An hypothesis on crustacean pigmentation metabolism: l-carnitine and nuclear hormone receptors as limiting factors

Abstract

Abstract Astaxanthin (Axn) is the primary pigment molecule in crustaceans associated with quality, health and growth traits, leading to increased marketing value. Axn can be contained within the protein complex crustacyanin (CRCN) to produce an array of different shell colours, or esterified with fatty acids (FA) for storage but also contributing additional red colouration. l -Carnitine (LC) has a major role in FA oxidation and mitochondrial function optimization, which could influence the proportion of Axn complexed with FA or CRCN. Peroxisome proliferator activated receptors (PPARs) have important roles in FA and Axn uptake, and stored lipid oxidation affecting Axn homeostasis and storage in lipid bodies. Whether Axn could increase PPAR signalling and carnitine palmitoyl transferase activity, leading to induction of lipid metabolism, is not known in crustaceans.

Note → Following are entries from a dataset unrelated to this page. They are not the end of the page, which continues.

(** Lines 1062-1070: the usage of the limited windows grows. *)
Definition addUsage (row : usageBillingSubscriptionRow) (allocated : float64) : usageBillingSubscriptionRow :=
  let add limit used := if hasFiniteUsageBillingLimit limit then f64_add used allocated else used in
  mkBillingRow (rowID row) (rowPlanID row) (rowStartsAt row) (rowExpiresAt row) (rowDailyStart row) (rowWeeklyStart row)
    (rowMonthlyStart row) (rowDailyLimit row) (rowWeeklyLimit row) (rowMonthlyLimit row)
    (add (rowDailyLimit row) (rowDailyUsage row)) (add (rowWeeklyLimit row) (rowWeeklyUsage row))
    (add (rowMonthlyLimit row) (rowMonthlyUsage row)) (rowGroupRates row).

Definition rateOf (c : UsageBillingCommand) (row : usageBillingSubscriptionRow) : float64 :=
  if usageBillingUsesBaseAmount c then
    if uDisablePlanGroupRateMultiplier c then usageBillingNonNegativeRate (uSubscriptionRateMultiplier c)
    else usageBillingSubscriptionRateMultiplier row (uGroupID c) (uSubscriptionRateMultiplier c)
           (uSubscriptionRateMultiplierScale c)
  else f64_one.

(** The loop over the subscriptions: what is left of the amount, what the
    subscriptions cover, and the allocations. *)
Fixpoint allocateLoop (c : UsageBillingCommand) (rows : list usageBillingSubscriptionRow)
    (rest covered : float64) (allocations : list BillingAllocation) : Tx (float64 * float64 * list BillingAllocation) :=
  match rows with
  | [] => txRet (rest, covered, allocations)
  | row :: rows =>
      if f64_le rest f64_zero then txRet (rest, covered, allocations) else
      let row := normalizeUsageBillingSubscriptionRow row in
      let base := usageBillingUsesBaseAmount c in
      let rate := rateOf c row in
      if base && f64_le rate f64_zero then txRet (f64_zero, covered, allocations) else
      let billable := if base then f64_mul rest rate else rest in
      let available := usageBillingSubscriptionAvailable billable
        [windowRemaining (rowDailyLimit row) (rowDailyUsage row);
         windowRemaining (rowWeeklyLimit row) (rowWeeklyUsage row);
         windowRemaining (rowMonthlyLimit row) (rowMonthlyUsage row)] in
      if f64_le available f64_zero then allocateLoop c rows rest covered allocations else
      let allocated := f64_min billable available in
      if f64_le allocated f64_zero then allocateLoop c rows rest covered allocations else
      let coveredBase := if base then f64_div allocated rate else allocated in
      do* updateUsageBillingSubscription (addUsage row allocated) in
      allocateLoop c rows (f64_sub rest coveredBase) (f64_add covered allocated)
        (allocations ++ [mkAllocation BillingAllocationTypeSubscription allocated
           (if uIncludeAllocationPricing c then coveredBase else f64_zero)
           (if uIncludeAllocationPricing c then rate else f64_zero) (Some (rowID row)) (Some (rowPlanID row))])
  end.

Definition allocateUsageBillingSubscriptions (c : UsageBillingCommand)
    : Tx (float64 * float64 * list BillingAllocation) :=
  let amount := if usageBillingUsesBaseAmount c then uBaseAmountUSD c else uBillableAmountUSD c in
  if f64_le amount f64_zero then txRet (f64_zero, f64_zero, []) else
  if eqs (uAPIKeyBillingMode c) APIKeyBillingModeBalance then txRet (amount, f64_zero, []) else
  if eqs (uAPIKeyBillingMode c) APIKeyBillingModeSubscription
     && match uPreferredSubscriptionID c with Some p => p <=? 0 | None => true end
  then txError ErrPreferredSubscriptionInvalid else
  let* d := txGet in
  let rows := selectSubscriptions d c in
  if eqs (uAPIKeyBillingMode c) APIKeyBillingModeSubscription && bool_decide (length rows = 0%nat)
  then txError ErrPreferredSubscriptionInsufficient else
  allocateLoop c rows amount f64_zero [].

(** [releaseBatchImageSubscriptionAllocations]: one iteration. *)
Definition inWindow (start : option Time) (stop : Time → Time) (t : Time) : bool :=
  match start with Some s => (s <=? t) && (t <? stop s) | None => false end.

Definition giveBack (limit : option Z) (start : option Time) (days : Z) (t : Time) (amount : Q) (used : Z) : Z :=
  if match limit with Some l => 0 <? l | None => false end
     && inWindow start (λ s, if days =? 1 then s + 24 * Hour else sqlPlusDays s days) t
  then store10 (atLeastZero (col10 used - amount)) else used.

Definition releaseAllocation (userID : Z) (reservedAt : Time) (a : BillingAllocation) : Tx unit :=
  if skipped a then txRet tt else
  let* amount := param (AmountUSD a) in
  let* d := txGet in
  let id := default 0 (SubscriptionID a) in
  match subscriptions d !! id with
  | Some r =>
      if negb (subUser r =? userID) then txError ErrSubscriptionNotFound else
      txPut (withSubscriptions (<[id := mkSubscriptionRow (subUser r) (subPlan r) (subStatus r) (subStartsAt r)
        (subExpiresAt r) (subDailyStart r) (subWeeklyStart r) (subMonthlyStart r) (subDailyLimit r) (subWeeklyLimit r)
        (subMonthlyLimit r)
        (giveBack (subDailyLimit r) (subDailyStart r) 1 reservedAt amount (subDailyUsage r))
        (giveBack (subWeeklyLimit r) (subWeeklyStart r) 7 reservedAt amount (subWeeklyUsage r))
        (giveBack (subMonthlyLimit r) (subMonthlyStart r) 30 reservedAt amount (subMonthlyUsage r)) (subDeleted r)]>
        (subscriptions d)) d)
  | None => txError ErrSubscriptionNotFound
  end.

Fixpoint releaseBatchImageSubscriptionAllocations (userID : Z) (reservedAt : Time) (l : list BillingAllocation) : Tx unit :=
  match l with
  | [] => txRet tt
  | a :: l => do* releaseAllocation userID reservedAt a in releaseBatchImageSubscriptionAllocations userID reservedAt l
  end.
(** ** API keys *)

(** A window that is unset or over at [t]. *)
Definition over (start : option Time) (stop : Time → Time) (t : Time) : bool :=
  match start with Some s => stop s <=? t | None => true end.

Definition end5h (s : Time) : Time := s + 5 * Hour.
Definition end1d (s : Time) : Time := s + 24 * Hour.
Definition end7d (s : Time) : Time := sqlPlusDays s 7.

(** [limit <= 0 OR used + amount <= limit]. *)
Definition fits8 (limit : Z) (used amount : Q) : bool := (limit <=? 0) || Qle_bool (used + amount) (col8 limit).

Definition effective8 (isOver : bool) (used : Z) : Q := if isOver then 0%Q else col8 used.

Definition keyAllows (k : apiKeyRow) (amount : Q) (t : Time) : bool :=
  negb (keyDeleted k) && eqs (keyStatus k) StatusAPIKeyActive && negb (teamOwnerDisabled k)
  && fits8 (quota k) (col8 (quotaUsed k)) amount
  && fits8 (rateLimit5h k) (effective8 (over (window5hStart k) end5h t) (usage5h k)) amount
  && fits8 (rateLimit1d k) (effective8 (over (window1dStart k) end1d t) (usage1d k)) amount
  && fits8 (rateLimit7d k) (effective8 (over (window7dStart k) end7d t) (usage7d k)) amount.

(** The usage counters after a charge at [t]; an unset or ended window restarts. *)
Definition chargeKey (status : string) (used : Q) (amount : Q) (t : Time) (k : apiKeyRow) : apiKeyRow :=
  let usage isOver u := if isOver : bool then store8 amount else store8 (col8 u + amount) in
  let o5h := over (window5hStart k) end5h t in
  let o1d := over (window1dStart k) end1d t in
  let o7d := over (window7dStart k) end7d t in
  mkApiKeyRow status (teamOwnerDisabled k) (quota k) (store8 used) (rateLimit5h k) (rateLimit1d k) (rateLimit7d k)
    (usage o5h (usage5h k)) (usage o1d (usage1d k)) (usage o7d (usage7d k))
    (if o5h then Some t else window5hStart k) (if o1d then Some (sqlDay t) else window1dStart k)
    (if o7d then Some (sqlDay t) else window7dStart k) (keyDeleted k).

(** [quota > 0 AND q >= quota]. *)
Definition reaches (limit : Z) (q : Q) : bool := (0 <? limit) && Qle_bool (col8 limit) q.

Definition effectiveSQLWindowUsage (usage : float64) (start : option Time) (duration : Duration) : float64 :=
  match start with
  | Some s => if negb (After (Add s duration) now) then f64_zero else usage
  | None => f64_zero
  end.

Definition batchImageAPIKeyAllowanceError (apiKeyID : Z) (amount : float64) : Tx unit :=
  let* d := txGet in
  let scan v := sqlScan (col8 v) in
  match apiKeys d !! apiKeyID with
  | Some k =>
      let exceeds limit used := f64_gt (scan limit) f64_zero && f64_gt (f64_add used amount) (scan limit) in
      if keyDeleted k then txError ErrAPIKeyNotFound
      else if teamOwnerDisabled k || negb (eqs (keyStatus k) StatusAPIKeyActive) then
        txError (if eqs (keyStatus k) StatusAPIKeyQuotaExhausted then ErrAPIKeyQuotaExhausted else ErrAPIKeyNotFound)
      else if exceeds (quota k) (scan (quotaUsed k)) then txError ErrAPIKeyQuotaExhausted
      else if exceeds (rateLimit5h k) (effectiveSQLWindowUsage (scan (usage5h k)) (window5hStart k) (5 * Hour))
      then txError ErrAPIKeyRateLimit5hExceeded
      else if exceeds (rateLimit1d k) (effectiveSQLWindowUsage (scan (usage1d k)) (window1dStart k) (24 * Hour))
      then txError ErrAPIKeyRateLimit1dExceeded
      else if exceeds (rateLimit7d k) (effectiveSQLWindowUsage (scan (usage7d k)) (window7dStart k) (7 * 24 * Hour))
      then txError ErrAPIKeyRateLimit7dExceeded
      else txError ErrAPIKeyNotFound
  | None => txError ErrAPIKeyNotFound
  end.

Definition putKey (id : Z) (k : apiKeyRow) (d : billingDB) : billingDB := withKeys (<[id := k]> (apiKeys d)) d.

Definition reserveBatchImageAPIKeyAllowance (apiKeyID : Z) (amount : float64) (reservedAt : Time) : Tx unit :=
  let* q := param amount in
  let* d := txGet in
  match apiKeys d !! apiKeyID with
  | Some k =>
      if keyAllows k q reservedAt then
        let used := (col8 (quotaUsed k) + q)%Q in
        let status := if reaches (quota k) used then StatusAPIKeyQuotaExhausted else keyStatus k in
        txPut (putKey apiKeyID (chargeKey status used q reservedAt k) d)
      else batchImageAPIKeyAllowanceError apiKeyID amount
  | None => batchImageAPIKeyAllowanceError apiKeyID amount
  end.

Definition releaseBatchImageAPIKeyAllowance (apiKeyID : Z) (amount : float64) (reservedAt : Time) : Tx unit :=
  let* q := param amount in
  txModify (λ d,
    match apiKeys d !! apiKeyID with
    | Some k =>
        let back start stop u := if inWindow start stop reservedAt then store8 (atLeastZero (col8 u - q)) else u in
        let used := atLeastZero (col8 (quotaUsed k) - q)%Q in
        let reopen := eqs (keyStatus k) StatusAPIKeyQuotaExhausted && negb (teamOwnerDisabled k)
                      && ((quota k <=? 0) || negb (Qle_bool (col8 (quota k)) used)) in
        putKey apiKeyID (mkApiKeyRow (if reopen then StatusAPIKeyActive else keyStatus k) (teamOwnerDisabled k) (quota k)
          (store8 used) (rateLimit5h k) (rateLimit1d k) (rateLimit7d k)
          (back (window5hStart k) end5h (usage5h k)) (back (window1dStart k) end1d (usage1d k))
          (back (window7dStart k) end7d (usage7d k)) (window5hStart k) (window1dStart k) (window7dStart k)
          (keyDeleted k)) d
    | None => d
    end).

Definition chargeLegacyBatchImageAPIKey (apiKeyID : Z) (amount : float64) : Tx unit :=
  let* q := param amount in
  txModify (λ d,
    match apiKeys d !! apiKeyID with
    | Some k =>
        let used := (col8 (quotaUsed k) + q)%Q in
        let status := if reaches (quota k) used && negb (teamOwnerDisabled k)
                      then StatusAPIKeyQuotaExhausted else keyStatus k in
        (* the five-hour window restarts at NOW(), the others at midnight *)
        putKey apiKeyID (chargeKey status used q dbNow k) d
    | None => d
    end).

(** [incrementUsageBillingAPIKeyQuota]: did this charge exhaust the quota? *)
Definition incrementUsageBillingAPIKeyQuota `{BillingText} (apiKeyID : Z) (amount : float64) : Tx bool :=
  let* q := param (QuantizeUsageBillingAmount amount) in
  let* d := txGet in
  match apiKeys d !! apiKeyID with
  | Some k =>
      if keyDeleted k then txError ErrAPIKeyNotFound else
      let used := (col8 (quotaUsed k) + q)%Q in
      let below := negb (Qle_bool (col8 (quota k)) (col8 (quotaUsed k))) in
      let status := if reaches (quota k) used && eqs (keyStatus k) StatusAPIKeyActive && below
                    then StatusAPIKeyQuotaExhausted else keyStatus k in
      let stored := store8 used in
      do* txPut (putKey apiKeyID (mkApiKeyRow status (teamOwnerDisabled k) (quota k) stored (rateLimit5h k)
        (rateLimit1d k) (rateLimit7d k) (usage5h k) (usage1d k) (usage7d k) (window5hStart k) (window1dStart k)
        (window7dStart k) (keyDeleted k)) d) in
      txRet (reaches (quota k) (col8 stored) && negb (Qle_bool (col8 (quota k)) (col8 stored - q)))
  | None => txError ErrAPIKeyNotFound
  end.

(** Here an unset window keeps adding to the counter, but starts. *)
Definition incrementUsageBillingAPIKeyRateLimit `{BillingText} (apiKeyID : Z) (cost : float64) : Tx unit :=
  let* q := param (QuantizeUsageBillingAmount cost) in
  let* d := txGet in
  match apiKeys d !! apiKeyID with
  | Some k =>
      if keyDeleted k then txError ErrAPIKeyNotFound else
      let ended start stop := bool_decide (is_Some start) && over start stop dbNow in
      let usage isOver u := if isOver : bool then store8 q else store8 (col8 u + q) in
      txPut (putKey apiKeyID (mkApiKeyRow (keyStatus k) (teamOwnerDisabled k) (quota k) (quotaUsed k) (rateLimit5h k)
        (rateLimit1d k) (rateLimit7d k) (usage (ended (window5hStart k) end5h) (usage5h k))
        (usage (ended (window1dStart k) end1d) (usage1d k)) (usage (ended (window7dStart k) end7d) (usage7d k))
        (if over (window5hStart k) end5h dbNow then Some dbNow else window5hStart k)
        (if over (window1dStart k) end1d dbNow then Some (sqlDay dbNow) else window1dStart k)
        (if over (window7dStart k) end7d dbNow then Some (sqlDay dbNow) else window7dStart k) (keyDeleted k)) d)
  | None => txError ErrAPIKeyNotFound
  end.

(** ** Team members *)

(** A usage of an earlier natural period. *)
Definition stale (start : option Time) (current : Time) : bool :=
  match start with Some s => s <? current | None => true end.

Several FA have been shown to preferentially form FA Axn-esters, including saturated fatty acids (SFA) such as C16:0 and C18:0, mono-unsaturated fatty acids (MUFA) such as C16:1 and C18:1, and poly-unsaturated fatty acids (PUFA) such as C20:4, C20:5, and C20:6. We hypothesize that manipulating the dietary ratios and inclusion of LC, Axn, and specific FA may be able to further improve pigment utilization, lipid metabolism, health, and growth in crustaceans.